→ Exercise objective:
Up to and including the line that contains "Lemma I_empty_text_throws body", reproduce every line exactly, beginning with the first line below.

→ Supplied entries:
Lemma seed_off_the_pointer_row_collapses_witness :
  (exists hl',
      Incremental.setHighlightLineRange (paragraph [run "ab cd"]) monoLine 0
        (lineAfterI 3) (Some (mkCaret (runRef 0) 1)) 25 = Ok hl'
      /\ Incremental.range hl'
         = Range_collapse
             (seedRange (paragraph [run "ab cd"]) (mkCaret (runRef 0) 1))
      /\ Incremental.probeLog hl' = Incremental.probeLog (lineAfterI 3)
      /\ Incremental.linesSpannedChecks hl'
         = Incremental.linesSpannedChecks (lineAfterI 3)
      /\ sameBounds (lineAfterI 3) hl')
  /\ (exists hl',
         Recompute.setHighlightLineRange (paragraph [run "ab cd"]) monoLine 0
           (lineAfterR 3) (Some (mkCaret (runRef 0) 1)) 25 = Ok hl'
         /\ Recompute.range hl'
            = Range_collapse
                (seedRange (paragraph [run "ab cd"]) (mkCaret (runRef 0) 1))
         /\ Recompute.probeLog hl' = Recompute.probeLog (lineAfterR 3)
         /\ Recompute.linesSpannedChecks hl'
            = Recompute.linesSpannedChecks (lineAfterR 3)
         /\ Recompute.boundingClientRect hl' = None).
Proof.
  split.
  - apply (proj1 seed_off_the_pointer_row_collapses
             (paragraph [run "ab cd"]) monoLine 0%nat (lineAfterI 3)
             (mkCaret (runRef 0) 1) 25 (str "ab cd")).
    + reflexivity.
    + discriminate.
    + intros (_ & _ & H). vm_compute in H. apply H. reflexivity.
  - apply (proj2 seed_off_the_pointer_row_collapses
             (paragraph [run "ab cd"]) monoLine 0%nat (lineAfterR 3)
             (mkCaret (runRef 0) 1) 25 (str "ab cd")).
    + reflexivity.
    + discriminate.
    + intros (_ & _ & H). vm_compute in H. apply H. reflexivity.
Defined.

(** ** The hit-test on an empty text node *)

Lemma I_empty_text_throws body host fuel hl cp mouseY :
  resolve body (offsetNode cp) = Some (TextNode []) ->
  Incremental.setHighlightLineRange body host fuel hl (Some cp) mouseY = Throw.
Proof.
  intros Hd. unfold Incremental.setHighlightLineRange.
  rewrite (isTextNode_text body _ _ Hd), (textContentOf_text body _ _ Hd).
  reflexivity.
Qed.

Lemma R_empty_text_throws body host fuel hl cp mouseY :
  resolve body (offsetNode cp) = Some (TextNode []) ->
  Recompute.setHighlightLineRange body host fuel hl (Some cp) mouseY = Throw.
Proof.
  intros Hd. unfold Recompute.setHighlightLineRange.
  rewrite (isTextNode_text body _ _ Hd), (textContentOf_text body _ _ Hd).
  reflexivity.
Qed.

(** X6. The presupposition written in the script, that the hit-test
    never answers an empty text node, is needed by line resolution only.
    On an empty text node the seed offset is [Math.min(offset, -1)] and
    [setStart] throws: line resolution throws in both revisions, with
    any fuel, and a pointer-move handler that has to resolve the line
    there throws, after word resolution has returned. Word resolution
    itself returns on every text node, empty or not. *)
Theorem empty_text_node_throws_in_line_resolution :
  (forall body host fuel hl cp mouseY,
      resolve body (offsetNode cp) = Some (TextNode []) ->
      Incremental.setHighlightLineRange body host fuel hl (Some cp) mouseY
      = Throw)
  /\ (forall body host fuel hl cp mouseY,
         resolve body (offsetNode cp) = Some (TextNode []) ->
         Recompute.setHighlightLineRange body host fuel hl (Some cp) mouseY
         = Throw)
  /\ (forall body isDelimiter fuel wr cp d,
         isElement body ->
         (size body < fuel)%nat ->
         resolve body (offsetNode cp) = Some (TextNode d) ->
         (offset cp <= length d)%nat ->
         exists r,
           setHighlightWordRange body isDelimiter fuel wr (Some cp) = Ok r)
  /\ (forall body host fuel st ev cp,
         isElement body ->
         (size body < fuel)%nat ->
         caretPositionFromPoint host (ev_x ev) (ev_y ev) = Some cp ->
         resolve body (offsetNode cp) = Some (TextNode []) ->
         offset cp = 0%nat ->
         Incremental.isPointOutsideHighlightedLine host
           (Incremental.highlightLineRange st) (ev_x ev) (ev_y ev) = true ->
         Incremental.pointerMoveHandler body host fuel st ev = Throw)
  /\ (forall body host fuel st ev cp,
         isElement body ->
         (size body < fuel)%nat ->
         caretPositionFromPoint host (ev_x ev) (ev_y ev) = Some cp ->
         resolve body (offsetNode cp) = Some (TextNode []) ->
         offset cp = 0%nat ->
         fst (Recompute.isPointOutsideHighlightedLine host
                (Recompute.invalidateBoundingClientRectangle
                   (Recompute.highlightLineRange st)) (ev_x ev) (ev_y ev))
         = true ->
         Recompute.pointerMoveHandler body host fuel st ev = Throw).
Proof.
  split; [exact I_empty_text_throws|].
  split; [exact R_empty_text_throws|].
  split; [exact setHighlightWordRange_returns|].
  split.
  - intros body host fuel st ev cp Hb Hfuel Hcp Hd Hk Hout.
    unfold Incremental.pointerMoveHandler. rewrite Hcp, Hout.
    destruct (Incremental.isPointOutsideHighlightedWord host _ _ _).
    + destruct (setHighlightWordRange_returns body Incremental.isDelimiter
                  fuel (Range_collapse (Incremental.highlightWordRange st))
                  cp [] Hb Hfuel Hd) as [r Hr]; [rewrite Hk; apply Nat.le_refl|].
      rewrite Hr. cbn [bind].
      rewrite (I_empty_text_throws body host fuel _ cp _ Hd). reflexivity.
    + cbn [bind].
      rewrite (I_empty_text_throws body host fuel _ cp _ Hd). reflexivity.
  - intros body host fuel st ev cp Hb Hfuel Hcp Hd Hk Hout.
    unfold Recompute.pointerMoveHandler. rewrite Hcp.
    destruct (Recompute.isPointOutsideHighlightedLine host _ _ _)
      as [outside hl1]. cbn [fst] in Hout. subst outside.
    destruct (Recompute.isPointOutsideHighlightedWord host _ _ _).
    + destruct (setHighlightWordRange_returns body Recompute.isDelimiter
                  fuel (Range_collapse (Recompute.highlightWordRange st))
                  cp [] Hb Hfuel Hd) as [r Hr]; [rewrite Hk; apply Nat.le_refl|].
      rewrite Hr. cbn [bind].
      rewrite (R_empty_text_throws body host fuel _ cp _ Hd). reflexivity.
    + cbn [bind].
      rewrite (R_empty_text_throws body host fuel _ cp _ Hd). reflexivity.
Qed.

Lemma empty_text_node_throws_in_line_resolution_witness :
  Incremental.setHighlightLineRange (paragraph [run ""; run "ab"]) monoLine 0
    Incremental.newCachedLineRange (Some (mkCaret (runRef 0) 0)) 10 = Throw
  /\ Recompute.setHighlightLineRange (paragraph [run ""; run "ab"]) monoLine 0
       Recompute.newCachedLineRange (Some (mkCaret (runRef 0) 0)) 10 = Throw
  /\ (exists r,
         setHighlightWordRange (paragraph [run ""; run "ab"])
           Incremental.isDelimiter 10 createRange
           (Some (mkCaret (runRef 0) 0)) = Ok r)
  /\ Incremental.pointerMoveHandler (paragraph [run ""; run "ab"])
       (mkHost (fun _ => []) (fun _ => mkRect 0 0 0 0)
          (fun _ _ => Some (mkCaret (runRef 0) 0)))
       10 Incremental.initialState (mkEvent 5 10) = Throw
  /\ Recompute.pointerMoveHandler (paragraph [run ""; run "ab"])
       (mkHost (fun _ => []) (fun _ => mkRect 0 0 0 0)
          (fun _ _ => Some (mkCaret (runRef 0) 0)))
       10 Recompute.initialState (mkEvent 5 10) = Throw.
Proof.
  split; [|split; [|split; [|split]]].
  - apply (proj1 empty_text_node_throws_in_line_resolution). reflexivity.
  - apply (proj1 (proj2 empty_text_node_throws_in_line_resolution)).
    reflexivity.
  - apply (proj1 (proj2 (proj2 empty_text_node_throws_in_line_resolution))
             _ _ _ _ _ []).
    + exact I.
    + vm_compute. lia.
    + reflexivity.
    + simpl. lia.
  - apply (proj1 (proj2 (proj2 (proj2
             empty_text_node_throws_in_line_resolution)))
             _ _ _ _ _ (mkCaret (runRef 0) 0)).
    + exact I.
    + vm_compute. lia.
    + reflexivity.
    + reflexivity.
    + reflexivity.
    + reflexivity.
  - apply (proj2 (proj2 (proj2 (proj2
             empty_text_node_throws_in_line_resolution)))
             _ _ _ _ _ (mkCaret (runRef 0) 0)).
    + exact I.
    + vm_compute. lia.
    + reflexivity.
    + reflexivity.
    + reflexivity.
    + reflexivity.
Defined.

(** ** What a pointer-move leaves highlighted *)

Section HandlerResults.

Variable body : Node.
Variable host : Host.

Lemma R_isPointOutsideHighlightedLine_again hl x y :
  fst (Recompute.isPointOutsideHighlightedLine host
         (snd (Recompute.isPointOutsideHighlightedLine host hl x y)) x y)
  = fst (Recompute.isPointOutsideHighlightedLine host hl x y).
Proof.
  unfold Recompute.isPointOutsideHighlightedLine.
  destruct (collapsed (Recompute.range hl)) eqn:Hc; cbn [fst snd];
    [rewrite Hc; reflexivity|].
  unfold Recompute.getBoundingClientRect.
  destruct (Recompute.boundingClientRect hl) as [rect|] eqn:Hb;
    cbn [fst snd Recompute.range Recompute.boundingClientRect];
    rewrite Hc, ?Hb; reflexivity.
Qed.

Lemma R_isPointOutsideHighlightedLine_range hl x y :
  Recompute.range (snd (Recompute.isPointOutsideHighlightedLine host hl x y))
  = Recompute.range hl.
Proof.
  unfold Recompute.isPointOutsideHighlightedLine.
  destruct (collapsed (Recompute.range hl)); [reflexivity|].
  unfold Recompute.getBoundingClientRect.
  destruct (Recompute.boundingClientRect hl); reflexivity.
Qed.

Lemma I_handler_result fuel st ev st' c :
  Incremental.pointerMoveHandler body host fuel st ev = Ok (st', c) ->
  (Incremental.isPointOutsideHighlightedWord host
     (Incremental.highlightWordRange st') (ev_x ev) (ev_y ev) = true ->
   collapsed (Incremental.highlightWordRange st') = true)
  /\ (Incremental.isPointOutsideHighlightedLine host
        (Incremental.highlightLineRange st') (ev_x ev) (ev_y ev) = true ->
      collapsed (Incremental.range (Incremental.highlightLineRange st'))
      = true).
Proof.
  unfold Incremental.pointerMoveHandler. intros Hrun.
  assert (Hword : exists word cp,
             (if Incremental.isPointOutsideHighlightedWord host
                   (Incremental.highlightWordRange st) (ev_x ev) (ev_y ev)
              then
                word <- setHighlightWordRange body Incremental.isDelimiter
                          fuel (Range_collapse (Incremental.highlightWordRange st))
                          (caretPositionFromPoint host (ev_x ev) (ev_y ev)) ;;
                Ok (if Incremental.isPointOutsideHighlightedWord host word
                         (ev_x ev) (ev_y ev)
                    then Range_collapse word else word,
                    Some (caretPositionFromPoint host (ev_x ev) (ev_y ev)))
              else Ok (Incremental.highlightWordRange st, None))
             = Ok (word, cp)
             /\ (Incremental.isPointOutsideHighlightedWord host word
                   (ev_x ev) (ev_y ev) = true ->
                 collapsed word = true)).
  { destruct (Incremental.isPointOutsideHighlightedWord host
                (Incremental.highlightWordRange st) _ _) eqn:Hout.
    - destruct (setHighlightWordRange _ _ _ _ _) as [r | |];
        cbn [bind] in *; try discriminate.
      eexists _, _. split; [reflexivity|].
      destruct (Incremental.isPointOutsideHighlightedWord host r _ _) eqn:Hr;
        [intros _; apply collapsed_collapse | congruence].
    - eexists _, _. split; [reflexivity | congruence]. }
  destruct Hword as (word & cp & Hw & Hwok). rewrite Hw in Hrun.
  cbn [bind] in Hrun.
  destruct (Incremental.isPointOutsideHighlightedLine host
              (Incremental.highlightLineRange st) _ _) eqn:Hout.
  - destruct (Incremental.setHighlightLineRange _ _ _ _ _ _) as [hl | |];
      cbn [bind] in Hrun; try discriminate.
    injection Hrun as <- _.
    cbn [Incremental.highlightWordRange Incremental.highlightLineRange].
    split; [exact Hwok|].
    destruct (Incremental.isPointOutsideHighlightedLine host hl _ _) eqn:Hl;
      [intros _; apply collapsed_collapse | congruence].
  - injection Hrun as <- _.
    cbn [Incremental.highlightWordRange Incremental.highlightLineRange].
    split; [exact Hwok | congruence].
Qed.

→ Answer space:
Lemma seed_off_the_pointer_row_collapses_witness :
  (exists hl',
      Incremental.setHighlightLineRange (paragraph [run "ab cd"]) monoLine 0
        (lineAfterI 3) (Some (mkCaret (runRef 0) 1)) 25 = Ok hl'
      /\ Incremental.range hl'
         = Range_collapse
             (seedRange (paragraph [run "ab cd"]) (mkCaret (runRef 0) 1))
      /\ Incremental.probeLog hl' = Incremental.probeLog (lineAfterI 3)
      /\ Incremental.linesSpannedChecks hl'
         = Incremental.linesSpannedChecks (lineAfterI 3)
      /\ sameBounds (lineAfterI 3) hl')
  /\ (exists hl',
         Recompute.setHighlightLineRange (paragraph [run "ab cd"]) monoLine 0
           (lineAfterR 3) (Some (mkCaret (runRef 0) 1)) 25 = Ok hl'
         /\ Recompute.range hl'
            = Range_collapse
                (seedRange (paragraph [run "ab cd"]) (mkCaret (runRef 0) 1))
         /\ Recompute.probeLog hl' = Recompute.probeLog (lineAfterR 3)
         /\ Recompute.linesSpannedChecks hl'
            = Recompute.linesSpannedChecks (lineAfterR 3)
         /\ Recompute.boundingClientRect hl' = None).
Proof.
  split.
  - apply (proj1 seed_off_the_pointer_row_collapses
             (paragraph [run "ab cd"]) monoLine 0%nat (lineAfterI 3)
             (mkCaret (runRef 0) 1) 25 (str "ab cd")).
    + reflexivity.
    + discriminate.
    + intros (_ & _ & H). vm_compute in H. apply H. reflexivity.
  - apply (proj2 seed_off_the_pointer_row_collapses
             (paragraph [run "ab cd"]) monoLine 0%nat (lineAfterR 3)
             (mkCaret (runRef 0) 1) 25 (str "ab cd")).
    + reflexivity.
    + discriminate.
    + intros (_ & _ & H). vm_compute in H. apply H. reflexivity.
Defined.

(** ** The hit-test on an empty text node *)

Lemma I_empty_text_throws body host fuel hl cp mouseY :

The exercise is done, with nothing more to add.